## TASK ITEM:
Only certain lines below are wanted: those starting at the line containing "eapply steps_app; [exact" and ending at the line containing "destruct (cosmos_accepts_only_published meta", both included, each retyped exactly.

(Stored data entries)
----

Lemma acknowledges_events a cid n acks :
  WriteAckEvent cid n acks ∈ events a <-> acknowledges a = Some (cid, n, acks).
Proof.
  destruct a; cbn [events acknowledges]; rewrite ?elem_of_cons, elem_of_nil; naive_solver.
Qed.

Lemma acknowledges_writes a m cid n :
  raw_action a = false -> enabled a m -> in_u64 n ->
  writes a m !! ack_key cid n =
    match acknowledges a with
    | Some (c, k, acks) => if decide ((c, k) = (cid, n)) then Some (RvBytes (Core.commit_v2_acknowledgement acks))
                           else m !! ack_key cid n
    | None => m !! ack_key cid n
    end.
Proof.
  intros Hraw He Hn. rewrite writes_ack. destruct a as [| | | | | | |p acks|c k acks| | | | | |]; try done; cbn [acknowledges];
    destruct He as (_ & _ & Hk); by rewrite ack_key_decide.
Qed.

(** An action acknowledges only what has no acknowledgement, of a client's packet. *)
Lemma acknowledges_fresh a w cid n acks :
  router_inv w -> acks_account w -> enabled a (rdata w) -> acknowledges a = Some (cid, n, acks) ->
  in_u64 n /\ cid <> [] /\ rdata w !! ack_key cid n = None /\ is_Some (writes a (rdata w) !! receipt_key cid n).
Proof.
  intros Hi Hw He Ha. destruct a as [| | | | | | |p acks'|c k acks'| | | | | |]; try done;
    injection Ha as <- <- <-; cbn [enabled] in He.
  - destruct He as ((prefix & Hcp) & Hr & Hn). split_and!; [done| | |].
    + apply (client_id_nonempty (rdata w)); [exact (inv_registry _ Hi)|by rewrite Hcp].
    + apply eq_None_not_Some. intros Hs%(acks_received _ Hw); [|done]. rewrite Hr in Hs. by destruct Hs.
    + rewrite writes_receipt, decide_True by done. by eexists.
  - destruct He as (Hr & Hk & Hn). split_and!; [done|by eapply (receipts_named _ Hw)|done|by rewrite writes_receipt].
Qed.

----

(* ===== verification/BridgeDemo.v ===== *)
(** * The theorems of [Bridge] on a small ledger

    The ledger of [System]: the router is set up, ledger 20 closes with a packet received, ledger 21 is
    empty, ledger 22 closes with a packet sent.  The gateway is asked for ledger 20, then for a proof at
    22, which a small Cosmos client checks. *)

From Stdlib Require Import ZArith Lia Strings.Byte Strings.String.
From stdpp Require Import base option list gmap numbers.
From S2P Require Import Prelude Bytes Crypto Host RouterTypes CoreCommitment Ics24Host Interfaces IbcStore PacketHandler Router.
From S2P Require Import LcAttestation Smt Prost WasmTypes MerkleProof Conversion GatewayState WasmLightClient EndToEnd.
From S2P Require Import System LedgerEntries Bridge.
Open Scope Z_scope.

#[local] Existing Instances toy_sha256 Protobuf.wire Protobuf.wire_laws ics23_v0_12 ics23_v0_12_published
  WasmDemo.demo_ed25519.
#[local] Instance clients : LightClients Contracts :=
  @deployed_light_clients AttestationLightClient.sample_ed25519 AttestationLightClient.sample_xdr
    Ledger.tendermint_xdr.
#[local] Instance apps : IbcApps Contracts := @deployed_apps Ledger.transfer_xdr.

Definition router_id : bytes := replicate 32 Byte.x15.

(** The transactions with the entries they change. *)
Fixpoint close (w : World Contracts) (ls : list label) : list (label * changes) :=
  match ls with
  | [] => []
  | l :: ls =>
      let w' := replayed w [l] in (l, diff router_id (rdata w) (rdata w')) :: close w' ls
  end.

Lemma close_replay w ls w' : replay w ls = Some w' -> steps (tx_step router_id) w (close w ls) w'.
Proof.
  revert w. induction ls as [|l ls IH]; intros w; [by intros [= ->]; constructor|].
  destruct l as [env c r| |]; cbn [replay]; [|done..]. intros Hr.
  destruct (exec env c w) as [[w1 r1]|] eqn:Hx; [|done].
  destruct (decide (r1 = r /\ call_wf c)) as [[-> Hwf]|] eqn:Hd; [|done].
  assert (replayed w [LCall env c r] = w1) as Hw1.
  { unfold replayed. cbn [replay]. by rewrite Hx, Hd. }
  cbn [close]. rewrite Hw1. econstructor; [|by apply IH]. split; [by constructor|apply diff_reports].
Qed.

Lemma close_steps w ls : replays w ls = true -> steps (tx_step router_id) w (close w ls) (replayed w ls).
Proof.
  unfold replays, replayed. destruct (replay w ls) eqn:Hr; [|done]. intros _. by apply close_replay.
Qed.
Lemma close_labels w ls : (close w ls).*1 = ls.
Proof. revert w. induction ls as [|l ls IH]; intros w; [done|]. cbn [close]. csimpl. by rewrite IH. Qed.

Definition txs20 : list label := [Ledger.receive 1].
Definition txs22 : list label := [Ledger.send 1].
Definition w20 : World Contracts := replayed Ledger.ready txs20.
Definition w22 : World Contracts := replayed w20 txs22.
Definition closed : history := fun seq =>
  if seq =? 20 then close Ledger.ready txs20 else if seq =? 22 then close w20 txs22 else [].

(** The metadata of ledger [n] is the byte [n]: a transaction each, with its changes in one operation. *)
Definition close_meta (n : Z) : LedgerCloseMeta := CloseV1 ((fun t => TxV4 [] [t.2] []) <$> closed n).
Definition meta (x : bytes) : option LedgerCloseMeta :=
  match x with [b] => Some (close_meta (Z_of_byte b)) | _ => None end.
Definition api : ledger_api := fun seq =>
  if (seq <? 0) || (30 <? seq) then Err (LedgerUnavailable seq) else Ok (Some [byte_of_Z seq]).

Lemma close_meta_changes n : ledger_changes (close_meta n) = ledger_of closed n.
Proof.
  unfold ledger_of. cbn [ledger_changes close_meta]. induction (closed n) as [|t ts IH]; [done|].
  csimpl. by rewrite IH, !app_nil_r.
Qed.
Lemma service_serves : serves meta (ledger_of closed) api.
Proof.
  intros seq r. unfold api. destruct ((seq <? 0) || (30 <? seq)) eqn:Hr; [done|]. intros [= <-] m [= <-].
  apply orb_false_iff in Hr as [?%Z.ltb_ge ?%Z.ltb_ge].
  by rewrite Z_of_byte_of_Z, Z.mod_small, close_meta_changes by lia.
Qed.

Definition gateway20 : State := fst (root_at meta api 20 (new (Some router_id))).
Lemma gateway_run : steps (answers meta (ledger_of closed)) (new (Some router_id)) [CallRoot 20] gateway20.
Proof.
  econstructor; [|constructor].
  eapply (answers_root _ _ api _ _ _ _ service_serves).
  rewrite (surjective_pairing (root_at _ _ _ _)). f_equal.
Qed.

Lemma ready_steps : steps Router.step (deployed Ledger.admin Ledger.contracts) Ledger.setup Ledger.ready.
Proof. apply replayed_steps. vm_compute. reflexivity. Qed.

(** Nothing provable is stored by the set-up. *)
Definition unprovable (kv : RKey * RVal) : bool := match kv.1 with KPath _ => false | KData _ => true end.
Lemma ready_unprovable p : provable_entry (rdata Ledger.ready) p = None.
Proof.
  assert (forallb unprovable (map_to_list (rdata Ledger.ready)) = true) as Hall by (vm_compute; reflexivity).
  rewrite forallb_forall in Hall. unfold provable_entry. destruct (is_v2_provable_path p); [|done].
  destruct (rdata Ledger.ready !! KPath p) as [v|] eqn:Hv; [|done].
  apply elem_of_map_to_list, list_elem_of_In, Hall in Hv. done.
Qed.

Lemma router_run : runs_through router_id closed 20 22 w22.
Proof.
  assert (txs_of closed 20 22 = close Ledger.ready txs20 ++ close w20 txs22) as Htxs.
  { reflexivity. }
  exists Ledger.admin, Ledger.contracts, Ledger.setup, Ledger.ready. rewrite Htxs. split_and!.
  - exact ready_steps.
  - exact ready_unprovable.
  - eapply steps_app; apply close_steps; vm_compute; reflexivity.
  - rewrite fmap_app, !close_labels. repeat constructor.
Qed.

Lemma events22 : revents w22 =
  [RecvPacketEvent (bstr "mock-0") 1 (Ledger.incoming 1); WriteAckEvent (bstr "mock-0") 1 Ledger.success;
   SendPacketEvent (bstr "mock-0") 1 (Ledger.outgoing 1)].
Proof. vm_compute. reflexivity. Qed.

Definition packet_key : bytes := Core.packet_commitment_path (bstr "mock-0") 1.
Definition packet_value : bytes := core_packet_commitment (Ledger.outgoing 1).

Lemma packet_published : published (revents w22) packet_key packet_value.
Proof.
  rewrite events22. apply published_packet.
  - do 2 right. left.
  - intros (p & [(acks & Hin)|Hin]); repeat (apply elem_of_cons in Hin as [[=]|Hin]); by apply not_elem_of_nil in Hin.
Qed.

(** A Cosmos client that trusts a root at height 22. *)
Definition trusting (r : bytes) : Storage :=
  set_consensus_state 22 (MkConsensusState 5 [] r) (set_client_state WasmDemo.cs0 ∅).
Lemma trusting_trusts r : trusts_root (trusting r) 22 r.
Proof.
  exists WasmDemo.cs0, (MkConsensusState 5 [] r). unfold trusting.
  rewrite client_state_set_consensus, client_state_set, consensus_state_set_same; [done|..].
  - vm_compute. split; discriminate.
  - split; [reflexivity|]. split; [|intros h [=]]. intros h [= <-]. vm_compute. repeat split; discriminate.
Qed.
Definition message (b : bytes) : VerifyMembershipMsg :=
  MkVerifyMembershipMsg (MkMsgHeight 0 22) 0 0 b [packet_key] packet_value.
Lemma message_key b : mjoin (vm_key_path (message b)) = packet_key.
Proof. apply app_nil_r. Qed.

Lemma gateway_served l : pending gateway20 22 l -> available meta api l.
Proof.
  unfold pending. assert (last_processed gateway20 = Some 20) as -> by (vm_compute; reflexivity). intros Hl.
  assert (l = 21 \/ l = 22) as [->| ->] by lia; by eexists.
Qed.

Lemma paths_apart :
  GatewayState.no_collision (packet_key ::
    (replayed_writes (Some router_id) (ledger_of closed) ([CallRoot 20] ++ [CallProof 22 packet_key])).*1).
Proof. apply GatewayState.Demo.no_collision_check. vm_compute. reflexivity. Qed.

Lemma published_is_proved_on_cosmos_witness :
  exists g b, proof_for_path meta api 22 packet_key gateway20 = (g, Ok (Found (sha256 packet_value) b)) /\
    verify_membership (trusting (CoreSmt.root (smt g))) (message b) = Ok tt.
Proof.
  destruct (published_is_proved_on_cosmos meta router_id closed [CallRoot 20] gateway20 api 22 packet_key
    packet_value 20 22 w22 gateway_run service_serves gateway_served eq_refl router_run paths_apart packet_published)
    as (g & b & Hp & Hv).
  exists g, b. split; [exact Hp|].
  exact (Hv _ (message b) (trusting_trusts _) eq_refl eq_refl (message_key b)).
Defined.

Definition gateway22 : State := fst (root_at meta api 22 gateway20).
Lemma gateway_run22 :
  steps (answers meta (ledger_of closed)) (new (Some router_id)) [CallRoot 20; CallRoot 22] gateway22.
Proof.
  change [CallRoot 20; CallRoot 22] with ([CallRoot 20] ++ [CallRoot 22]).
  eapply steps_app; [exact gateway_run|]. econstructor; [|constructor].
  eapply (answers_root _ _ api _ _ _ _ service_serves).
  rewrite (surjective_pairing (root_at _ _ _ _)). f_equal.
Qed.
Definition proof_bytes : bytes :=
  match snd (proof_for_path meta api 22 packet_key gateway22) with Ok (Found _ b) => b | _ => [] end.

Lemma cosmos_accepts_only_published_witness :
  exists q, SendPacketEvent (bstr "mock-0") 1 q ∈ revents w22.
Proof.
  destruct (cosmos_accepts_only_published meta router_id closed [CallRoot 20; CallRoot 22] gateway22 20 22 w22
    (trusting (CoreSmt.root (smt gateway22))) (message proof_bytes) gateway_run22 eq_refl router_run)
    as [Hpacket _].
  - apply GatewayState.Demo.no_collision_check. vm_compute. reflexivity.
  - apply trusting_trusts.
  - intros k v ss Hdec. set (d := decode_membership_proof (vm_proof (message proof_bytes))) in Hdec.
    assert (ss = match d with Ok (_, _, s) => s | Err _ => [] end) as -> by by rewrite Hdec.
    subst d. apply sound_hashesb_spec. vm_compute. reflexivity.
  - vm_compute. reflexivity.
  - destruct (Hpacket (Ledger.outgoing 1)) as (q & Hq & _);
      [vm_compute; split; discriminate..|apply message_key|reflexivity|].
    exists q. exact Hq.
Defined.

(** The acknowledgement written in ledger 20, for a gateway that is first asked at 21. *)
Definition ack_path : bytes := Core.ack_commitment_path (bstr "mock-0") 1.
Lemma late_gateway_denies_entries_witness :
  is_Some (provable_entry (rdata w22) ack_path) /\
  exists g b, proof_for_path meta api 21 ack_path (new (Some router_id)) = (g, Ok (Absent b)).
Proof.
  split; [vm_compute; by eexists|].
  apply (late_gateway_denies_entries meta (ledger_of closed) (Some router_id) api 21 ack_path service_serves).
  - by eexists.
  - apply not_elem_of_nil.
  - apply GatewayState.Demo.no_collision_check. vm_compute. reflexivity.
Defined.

----

## REPLY:
  eapply steps_app; [exact gateway_run|]. econstructor; [|constructor].
  eapply (answers_root _ _ api _ _ _ _ service_serves).
  rewrite (surjective_pairing (root_at _ _ _ _)). f_equal.
Qed.
Definition proof_bytes : bytes :=
  match snd (proof_for_path meta api 22 packet_key gateway22) with Ok (Found _ b) => b | _ => [] end.

Lemma cosmos_accepts_only_published_witness :
  exists q, SendPacketEvent (bstr "mock-0") 1 q ∈ revents w22.
Proof.
  destruct (cosmos_accepts_only_published meta router_id closed [CallRoot 20; CallRoot 22] gateway22 20 22 w22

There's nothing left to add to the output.